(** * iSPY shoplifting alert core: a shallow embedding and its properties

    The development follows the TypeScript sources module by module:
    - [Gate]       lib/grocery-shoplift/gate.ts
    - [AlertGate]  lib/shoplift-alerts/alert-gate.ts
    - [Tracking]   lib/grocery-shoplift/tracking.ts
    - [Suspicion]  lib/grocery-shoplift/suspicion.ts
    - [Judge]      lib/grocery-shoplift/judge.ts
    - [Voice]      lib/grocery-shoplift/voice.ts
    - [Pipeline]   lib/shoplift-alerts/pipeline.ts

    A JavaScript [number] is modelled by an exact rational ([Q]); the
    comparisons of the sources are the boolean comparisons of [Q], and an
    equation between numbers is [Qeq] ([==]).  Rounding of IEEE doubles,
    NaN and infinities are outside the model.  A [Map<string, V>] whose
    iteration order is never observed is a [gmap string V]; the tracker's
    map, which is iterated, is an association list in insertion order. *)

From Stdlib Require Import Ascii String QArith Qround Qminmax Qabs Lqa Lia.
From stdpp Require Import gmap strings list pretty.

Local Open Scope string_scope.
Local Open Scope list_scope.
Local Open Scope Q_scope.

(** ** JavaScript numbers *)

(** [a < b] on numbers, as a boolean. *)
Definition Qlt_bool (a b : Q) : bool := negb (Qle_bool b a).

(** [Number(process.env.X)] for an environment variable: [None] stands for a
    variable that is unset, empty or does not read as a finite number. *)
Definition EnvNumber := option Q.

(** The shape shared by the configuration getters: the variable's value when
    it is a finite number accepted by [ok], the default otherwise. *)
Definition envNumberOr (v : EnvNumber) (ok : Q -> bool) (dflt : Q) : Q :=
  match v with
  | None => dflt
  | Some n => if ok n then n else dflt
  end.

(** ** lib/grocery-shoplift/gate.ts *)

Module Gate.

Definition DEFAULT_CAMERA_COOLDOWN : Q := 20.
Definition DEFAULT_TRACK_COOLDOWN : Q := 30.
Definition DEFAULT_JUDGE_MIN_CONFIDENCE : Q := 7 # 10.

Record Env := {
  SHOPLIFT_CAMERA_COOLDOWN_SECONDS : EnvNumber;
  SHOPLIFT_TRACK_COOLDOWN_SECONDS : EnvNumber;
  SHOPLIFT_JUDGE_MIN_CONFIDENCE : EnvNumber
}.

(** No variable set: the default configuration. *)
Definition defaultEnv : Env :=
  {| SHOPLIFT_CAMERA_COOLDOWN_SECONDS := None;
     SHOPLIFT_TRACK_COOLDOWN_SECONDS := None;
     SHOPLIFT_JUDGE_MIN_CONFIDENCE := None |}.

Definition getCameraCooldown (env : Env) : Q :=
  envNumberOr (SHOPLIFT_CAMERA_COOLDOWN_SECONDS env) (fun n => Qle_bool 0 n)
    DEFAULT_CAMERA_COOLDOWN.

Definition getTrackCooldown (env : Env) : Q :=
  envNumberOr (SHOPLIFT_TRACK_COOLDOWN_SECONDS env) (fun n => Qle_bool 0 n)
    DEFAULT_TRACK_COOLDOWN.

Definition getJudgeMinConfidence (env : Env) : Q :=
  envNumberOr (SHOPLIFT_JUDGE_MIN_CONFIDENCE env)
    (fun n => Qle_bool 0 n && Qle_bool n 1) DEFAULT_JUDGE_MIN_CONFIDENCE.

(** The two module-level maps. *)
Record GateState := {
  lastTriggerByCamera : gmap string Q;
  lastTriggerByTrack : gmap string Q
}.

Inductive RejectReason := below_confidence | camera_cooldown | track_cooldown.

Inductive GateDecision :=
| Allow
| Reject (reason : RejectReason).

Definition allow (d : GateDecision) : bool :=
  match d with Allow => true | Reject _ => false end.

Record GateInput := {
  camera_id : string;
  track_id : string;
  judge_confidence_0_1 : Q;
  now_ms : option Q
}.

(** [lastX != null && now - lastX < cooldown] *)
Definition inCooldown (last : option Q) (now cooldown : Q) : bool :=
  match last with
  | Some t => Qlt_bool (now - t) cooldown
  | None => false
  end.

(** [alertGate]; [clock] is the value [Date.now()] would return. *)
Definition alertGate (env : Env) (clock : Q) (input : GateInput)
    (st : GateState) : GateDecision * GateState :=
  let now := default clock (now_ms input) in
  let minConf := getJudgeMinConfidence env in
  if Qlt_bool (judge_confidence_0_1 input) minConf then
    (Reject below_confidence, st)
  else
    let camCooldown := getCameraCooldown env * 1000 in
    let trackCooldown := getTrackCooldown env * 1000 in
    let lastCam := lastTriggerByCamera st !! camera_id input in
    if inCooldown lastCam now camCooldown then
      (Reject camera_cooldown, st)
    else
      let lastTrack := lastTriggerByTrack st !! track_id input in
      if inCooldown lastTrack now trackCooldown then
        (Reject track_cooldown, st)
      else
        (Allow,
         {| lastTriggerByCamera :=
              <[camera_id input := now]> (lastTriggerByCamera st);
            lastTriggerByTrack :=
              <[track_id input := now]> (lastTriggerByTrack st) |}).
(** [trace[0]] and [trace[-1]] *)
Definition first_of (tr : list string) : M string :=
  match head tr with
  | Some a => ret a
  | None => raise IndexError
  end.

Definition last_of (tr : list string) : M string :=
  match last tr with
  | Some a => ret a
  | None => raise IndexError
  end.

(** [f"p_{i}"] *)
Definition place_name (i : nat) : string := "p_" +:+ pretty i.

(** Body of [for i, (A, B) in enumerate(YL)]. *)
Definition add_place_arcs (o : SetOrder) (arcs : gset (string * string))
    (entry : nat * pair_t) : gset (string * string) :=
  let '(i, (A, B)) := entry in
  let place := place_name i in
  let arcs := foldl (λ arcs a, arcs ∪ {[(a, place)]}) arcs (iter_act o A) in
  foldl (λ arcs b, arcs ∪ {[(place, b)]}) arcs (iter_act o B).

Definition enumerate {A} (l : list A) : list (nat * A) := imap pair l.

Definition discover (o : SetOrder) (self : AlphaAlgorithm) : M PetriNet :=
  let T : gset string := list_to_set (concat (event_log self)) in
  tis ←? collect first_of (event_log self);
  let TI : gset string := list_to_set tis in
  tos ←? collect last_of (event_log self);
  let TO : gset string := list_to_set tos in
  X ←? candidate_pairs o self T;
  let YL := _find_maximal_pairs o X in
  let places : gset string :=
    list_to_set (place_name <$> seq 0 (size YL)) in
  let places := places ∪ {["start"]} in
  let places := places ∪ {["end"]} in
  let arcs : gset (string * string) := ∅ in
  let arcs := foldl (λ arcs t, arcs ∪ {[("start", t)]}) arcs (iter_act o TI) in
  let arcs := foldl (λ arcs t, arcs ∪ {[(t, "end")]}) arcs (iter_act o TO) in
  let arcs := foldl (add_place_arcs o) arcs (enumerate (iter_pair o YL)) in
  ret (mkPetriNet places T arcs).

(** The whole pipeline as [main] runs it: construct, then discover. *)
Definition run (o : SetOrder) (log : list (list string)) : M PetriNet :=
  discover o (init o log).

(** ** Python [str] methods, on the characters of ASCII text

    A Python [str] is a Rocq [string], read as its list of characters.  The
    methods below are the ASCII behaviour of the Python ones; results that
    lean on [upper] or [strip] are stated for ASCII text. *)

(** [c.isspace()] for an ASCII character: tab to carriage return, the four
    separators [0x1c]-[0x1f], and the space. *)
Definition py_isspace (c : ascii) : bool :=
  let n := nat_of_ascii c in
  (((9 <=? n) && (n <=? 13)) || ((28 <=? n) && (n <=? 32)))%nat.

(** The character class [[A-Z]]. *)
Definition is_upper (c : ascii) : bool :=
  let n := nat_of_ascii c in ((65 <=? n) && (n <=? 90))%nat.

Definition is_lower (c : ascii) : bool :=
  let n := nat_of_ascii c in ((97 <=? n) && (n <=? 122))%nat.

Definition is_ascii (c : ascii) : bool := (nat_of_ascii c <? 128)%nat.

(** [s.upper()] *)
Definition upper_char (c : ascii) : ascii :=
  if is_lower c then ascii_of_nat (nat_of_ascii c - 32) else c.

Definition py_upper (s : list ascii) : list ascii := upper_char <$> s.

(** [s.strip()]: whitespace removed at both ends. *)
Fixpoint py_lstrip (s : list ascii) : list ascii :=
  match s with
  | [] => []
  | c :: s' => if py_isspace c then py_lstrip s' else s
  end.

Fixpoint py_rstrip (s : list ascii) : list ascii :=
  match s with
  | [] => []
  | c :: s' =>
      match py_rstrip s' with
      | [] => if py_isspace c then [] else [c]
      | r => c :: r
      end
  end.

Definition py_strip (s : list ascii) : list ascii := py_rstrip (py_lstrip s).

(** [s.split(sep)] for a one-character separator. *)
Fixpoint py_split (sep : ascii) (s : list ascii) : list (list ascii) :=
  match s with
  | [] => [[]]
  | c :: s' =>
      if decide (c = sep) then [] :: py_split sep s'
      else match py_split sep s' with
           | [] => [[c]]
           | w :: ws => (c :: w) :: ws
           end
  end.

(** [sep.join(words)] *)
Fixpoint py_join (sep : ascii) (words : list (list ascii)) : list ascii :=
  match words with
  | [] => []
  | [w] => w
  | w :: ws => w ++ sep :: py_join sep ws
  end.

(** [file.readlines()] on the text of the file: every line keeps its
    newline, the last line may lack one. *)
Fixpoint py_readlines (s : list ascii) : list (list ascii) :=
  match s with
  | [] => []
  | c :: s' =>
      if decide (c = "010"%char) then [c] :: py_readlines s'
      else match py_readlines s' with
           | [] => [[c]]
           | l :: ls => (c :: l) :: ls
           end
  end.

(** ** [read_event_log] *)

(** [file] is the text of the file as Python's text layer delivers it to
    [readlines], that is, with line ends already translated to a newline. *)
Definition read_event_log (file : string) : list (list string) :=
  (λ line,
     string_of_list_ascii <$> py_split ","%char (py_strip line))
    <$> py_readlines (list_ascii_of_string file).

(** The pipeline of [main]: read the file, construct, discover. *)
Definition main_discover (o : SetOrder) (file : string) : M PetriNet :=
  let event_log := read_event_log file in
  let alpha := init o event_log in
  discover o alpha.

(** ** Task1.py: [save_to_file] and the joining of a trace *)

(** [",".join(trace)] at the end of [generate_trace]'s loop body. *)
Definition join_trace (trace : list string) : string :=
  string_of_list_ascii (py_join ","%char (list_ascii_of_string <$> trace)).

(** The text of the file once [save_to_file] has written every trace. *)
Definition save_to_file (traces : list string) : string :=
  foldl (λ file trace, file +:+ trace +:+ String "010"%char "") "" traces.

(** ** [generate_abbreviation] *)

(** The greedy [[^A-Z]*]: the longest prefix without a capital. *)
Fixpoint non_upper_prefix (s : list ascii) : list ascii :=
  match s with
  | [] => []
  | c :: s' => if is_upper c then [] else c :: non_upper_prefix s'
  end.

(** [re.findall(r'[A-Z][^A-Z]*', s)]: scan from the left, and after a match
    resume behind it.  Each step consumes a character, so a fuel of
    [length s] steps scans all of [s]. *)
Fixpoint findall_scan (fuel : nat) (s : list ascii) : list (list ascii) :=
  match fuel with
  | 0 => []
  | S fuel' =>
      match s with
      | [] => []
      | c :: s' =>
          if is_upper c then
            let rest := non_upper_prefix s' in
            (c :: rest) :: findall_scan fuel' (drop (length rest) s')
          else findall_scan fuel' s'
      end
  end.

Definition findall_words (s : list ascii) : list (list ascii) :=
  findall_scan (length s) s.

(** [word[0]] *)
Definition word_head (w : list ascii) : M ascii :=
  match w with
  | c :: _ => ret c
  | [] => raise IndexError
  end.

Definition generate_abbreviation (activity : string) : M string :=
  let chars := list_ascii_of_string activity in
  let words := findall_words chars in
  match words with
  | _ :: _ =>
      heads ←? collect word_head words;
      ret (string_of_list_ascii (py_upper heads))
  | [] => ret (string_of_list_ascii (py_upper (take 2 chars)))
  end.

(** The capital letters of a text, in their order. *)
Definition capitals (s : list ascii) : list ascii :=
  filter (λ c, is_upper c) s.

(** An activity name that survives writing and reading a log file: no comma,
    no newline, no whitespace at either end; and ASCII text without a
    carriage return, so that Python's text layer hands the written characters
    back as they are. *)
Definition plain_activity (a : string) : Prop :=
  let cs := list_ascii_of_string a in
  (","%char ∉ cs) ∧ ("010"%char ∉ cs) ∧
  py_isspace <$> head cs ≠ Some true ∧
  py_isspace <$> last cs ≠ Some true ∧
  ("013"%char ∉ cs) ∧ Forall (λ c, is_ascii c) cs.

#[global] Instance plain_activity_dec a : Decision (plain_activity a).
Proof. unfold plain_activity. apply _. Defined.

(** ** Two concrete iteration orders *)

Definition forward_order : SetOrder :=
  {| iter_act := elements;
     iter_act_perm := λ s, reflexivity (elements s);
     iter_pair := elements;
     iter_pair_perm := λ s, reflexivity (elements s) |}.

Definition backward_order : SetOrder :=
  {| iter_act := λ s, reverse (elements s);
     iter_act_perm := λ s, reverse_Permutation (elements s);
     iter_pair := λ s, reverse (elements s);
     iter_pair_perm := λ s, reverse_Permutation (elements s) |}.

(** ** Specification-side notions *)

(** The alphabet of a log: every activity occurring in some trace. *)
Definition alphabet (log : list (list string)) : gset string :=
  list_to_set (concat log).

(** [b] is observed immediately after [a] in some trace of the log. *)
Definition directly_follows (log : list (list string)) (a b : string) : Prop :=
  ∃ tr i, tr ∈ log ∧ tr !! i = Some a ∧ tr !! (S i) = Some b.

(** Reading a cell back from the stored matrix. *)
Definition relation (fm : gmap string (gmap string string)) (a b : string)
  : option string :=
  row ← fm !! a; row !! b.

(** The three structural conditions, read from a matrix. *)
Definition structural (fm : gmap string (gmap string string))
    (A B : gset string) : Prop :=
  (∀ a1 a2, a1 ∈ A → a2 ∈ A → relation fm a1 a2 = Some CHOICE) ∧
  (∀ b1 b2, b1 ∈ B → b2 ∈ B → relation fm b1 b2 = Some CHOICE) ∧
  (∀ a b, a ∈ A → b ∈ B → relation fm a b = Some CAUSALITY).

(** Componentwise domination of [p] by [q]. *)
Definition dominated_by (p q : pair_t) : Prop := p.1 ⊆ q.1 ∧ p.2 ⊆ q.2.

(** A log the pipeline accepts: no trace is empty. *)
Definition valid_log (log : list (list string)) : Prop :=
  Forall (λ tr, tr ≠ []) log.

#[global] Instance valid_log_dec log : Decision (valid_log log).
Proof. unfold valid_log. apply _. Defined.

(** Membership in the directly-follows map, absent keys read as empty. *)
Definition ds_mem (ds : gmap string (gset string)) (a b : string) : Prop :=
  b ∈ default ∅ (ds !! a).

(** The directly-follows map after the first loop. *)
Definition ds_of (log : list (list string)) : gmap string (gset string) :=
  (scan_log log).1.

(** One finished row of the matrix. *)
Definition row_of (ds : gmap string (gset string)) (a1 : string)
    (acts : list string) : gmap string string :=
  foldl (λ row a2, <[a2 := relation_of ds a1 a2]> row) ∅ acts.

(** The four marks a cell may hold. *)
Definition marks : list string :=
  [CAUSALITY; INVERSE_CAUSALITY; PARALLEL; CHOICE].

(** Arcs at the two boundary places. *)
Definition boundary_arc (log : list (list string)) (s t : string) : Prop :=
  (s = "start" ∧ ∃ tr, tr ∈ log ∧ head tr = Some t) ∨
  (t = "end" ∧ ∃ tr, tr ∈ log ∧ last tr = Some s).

※ ※ ※

**Exercise aim**
Begin at the first line of the entries above and copy every line exactly, ending with the line that contains "comparisons of the".

**Response**
(** * iSPY shoplifting alert core: a shallow embedding and its properties

    The development follows the TypeScript sources module by module:
    - [Gate]       lib/grocery-shoplift/gate.ts
    - [AlertGate]  lib/shoplift-alerts/alert-gate.ts
    - [Tracking]   lib/grocery-shoplift/tracking.ts
    - [Suspicion]  lib/grocery-shoplift/suspicion.ts
    - [Judge]      lib/grocery-shoplift/judge.ts
    - [Voice]      lib/grocery-shoplift/voice.ts
    - [Pipeline]   lib/shoplift-alerts/pipeline.ts

    A JavaScript [number] is modelled by an exact rational ([Q]); the
    comparisons of the sources are the boolean comparisons of [Q], and an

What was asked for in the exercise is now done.